Stored items:
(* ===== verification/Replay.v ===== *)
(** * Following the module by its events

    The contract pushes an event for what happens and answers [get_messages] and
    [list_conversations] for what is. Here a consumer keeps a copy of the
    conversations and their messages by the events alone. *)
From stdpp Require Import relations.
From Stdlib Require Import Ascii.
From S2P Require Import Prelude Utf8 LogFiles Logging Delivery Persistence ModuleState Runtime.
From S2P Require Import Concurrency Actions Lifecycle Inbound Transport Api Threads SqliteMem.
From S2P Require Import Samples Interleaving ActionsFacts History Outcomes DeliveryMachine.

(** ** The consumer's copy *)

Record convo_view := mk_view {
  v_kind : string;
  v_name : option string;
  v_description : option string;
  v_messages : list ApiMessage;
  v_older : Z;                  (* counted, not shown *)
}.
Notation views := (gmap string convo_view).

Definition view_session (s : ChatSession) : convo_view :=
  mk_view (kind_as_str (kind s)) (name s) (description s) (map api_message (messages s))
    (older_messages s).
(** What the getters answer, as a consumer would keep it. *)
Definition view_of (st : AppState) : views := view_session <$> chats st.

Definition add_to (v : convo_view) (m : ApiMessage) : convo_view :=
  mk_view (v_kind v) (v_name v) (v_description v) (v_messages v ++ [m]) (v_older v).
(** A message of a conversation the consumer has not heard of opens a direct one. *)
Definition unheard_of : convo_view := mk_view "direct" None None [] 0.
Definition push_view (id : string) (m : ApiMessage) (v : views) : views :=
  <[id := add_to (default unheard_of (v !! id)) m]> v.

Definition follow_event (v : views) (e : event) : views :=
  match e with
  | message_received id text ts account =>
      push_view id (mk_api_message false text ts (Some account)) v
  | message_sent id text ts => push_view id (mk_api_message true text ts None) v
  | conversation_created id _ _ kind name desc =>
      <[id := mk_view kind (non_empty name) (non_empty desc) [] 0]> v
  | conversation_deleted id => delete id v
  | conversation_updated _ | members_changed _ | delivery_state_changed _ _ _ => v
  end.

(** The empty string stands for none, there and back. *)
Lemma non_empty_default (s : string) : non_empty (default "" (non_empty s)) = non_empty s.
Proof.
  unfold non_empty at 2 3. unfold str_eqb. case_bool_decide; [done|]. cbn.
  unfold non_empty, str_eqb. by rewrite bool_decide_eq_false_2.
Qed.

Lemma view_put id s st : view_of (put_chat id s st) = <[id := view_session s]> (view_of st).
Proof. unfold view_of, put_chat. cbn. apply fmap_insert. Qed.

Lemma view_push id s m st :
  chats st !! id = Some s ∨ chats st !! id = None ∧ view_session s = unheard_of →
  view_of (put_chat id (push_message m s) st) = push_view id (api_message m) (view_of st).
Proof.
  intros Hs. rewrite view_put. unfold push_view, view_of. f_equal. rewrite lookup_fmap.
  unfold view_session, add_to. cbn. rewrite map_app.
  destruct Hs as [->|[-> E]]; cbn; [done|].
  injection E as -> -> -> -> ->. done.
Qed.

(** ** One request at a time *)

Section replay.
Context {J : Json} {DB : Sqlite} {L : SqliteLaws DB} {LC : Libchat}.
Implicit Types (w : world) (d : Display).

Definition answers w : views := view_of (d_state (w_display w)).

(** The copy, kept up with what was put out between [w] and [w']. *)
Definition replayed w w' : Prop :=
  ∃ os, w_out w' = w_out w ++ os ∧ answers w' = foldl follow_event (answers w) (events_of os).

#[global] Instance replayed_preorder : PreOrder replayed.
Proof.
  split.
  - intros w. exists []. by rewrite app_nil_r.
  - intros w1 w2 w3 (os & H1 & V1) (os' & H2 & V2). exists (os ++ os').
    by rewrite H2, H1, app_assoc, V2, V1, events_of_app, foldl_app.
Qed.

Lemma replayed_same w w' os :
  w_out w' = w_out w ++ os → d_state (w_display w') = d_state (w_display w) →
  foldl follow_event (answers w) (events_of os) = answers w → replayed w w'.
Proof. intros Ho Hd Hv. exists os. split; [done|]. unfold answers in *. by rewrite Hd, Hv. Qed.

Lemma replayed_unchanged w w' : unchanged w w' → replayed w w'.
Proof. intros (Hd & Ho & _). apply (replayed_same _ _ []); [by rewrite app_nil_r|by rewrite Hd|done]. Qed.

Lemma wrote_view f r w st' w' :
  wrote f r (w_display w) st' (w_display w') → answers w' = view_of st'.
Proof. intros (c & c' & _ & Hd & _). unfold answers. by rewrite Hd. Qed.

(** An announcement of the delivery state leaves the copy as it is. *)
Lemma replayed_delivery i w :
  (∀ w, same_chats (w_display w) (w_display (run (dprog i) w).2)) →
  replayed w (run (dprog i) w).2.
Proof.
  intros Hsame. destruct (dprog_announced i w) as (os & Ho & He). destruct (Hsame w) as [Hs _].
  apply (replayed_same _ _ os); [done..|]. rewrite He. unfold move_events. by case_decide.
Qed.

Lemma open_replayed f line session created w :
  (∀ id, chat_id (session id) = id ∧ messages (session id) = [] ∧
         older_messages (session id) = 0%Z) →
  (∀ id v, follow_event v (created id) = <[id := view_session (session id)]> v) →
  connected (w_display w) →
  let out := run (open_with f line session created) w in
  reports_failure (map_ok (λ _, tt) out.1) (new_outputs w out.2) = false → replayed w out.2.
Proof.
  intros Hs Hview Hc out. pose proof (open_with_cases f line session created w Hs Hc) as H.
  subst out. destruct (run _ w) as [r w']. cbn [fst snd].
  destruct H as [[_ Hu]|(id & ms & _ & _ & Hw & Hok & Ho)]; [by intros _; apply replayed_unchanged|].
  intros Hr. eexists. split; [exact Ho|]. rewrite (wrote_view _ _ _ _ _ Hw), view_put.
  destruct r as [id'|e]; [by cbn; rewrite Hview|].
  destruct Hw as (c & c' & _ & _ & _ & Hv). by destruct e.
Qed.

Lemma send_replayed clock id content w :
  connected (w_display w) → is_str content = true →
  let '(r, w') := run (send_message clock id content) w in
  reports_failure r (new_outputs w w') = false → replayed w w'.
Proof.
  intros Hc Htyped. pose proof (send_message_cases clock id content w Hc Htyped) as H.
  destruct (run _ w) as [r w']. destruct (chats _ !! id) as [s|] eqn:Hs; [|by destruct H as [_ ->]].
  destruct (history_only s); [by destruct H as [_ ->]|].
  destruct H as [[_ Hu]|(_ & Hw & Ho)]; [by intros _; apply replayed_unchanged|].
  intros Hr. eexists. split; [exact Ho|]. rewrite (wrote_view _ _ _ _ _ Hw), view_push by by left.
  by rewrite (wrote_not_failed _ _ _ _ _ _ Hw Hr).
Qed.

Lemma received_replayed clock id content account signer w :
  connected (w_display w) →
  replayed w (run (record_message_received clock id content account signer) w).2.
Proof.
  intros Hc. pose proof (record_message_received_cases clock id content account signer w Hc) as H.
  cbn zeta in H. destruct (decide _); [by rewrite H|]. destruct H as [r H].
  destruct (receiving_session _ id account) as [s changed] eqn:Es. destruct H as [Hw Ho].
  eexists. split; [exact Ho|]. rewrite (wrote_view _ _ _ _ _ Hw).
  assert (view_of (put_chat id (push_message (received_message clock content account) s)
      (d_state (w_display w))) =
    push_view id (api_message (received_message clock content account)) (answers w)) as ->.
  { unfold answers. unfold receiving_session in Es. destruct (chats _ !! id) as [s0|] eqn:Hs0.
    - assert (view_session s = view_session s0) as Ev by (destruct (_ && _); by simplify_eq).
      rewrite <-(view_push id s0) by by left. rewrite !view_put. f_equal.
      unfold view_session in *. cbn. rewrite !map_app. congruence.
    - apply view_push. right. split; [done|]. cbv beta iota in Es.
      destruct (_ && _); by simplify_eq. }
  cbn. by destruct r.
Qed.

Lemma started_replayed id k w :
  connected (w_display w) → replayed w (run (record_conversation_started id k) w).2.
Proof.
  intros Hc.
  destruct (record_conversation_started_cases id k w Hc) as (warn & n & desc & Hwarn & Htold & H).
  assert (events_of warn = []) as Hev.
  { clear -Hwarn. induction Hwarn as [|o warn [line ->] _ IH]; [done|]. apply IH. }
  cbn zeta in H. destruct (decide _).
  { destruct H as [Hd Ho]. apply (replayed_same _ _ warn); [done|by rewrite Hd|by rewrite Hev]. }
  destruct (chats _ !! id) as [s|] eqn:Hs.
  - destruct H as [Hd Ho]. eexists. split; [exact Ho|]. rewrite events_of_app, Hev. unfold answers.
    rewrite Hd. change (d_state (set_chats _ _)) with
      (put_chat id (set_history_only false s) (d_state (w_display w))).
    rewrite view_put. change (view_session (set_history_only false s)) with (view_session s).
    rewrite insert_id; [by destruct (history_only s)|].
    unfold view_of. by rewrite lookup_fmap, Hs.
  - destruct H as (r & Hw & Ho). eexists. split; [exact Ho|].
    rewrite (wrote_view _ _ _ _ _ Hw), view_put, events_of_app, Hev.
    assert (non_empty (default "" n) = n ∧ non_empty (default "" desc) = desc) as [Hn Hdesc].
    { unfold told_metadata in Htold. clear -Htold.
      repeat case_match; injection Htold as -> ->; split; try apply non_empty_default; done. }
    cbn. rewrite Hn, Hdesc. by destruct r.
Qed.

**What is being asked**
Transcribe the lines above between the line holding "cbn. by destruct r." and the line holding "- destruct H as (r", inclusive, exactly as they stand and with nothing added.

**Exercise response**
  cbn. by destruct r.
Qed.

Lemma started_replayed id k w :
  connected (w_display w) → replayed w (run (record_conversation_started id k) w).2.
Proof.
  intros Hc.
  destruct (record_conversation_started_cases id k w Hc) as (warn & n & desc & Hwarn & Htold & H).
  assert (events_of warn = []) as Hev.
  { clear -Hwarn. induction Hwarn as [|o warn [line ->] _ IH]; [done|]. apply IH. }
  cbn zeta in H. destruct (decide _).
  { destruct H as [Hd Ho]. apply (replayed_same _ _ warn); [done|by rewrite Hd|by rewrite Hev]. }
  destruct (chats _ !! id) as [s|] eqn:Hs.
  - destruct H as [Hd Ho]. eexists. split; [exact Ho|]. rewrite events_of_app, Hev. unfold answers.
    rewrite Hd. change (d_state (set_chats _ _)) with
      (put_chat id (set_history_only false s) (d_state (w_display w))).
    rewrite view_put. change (view_session (set_history_only false s)) with (view_session s).
    rewrite insert_id; [by destruct (history_only s)|].
    unfold view_of. by rewrite lookup_fmap, Hs.
  - destruct H as (r & Hw & Ho). eexists. split; [exact Ho|].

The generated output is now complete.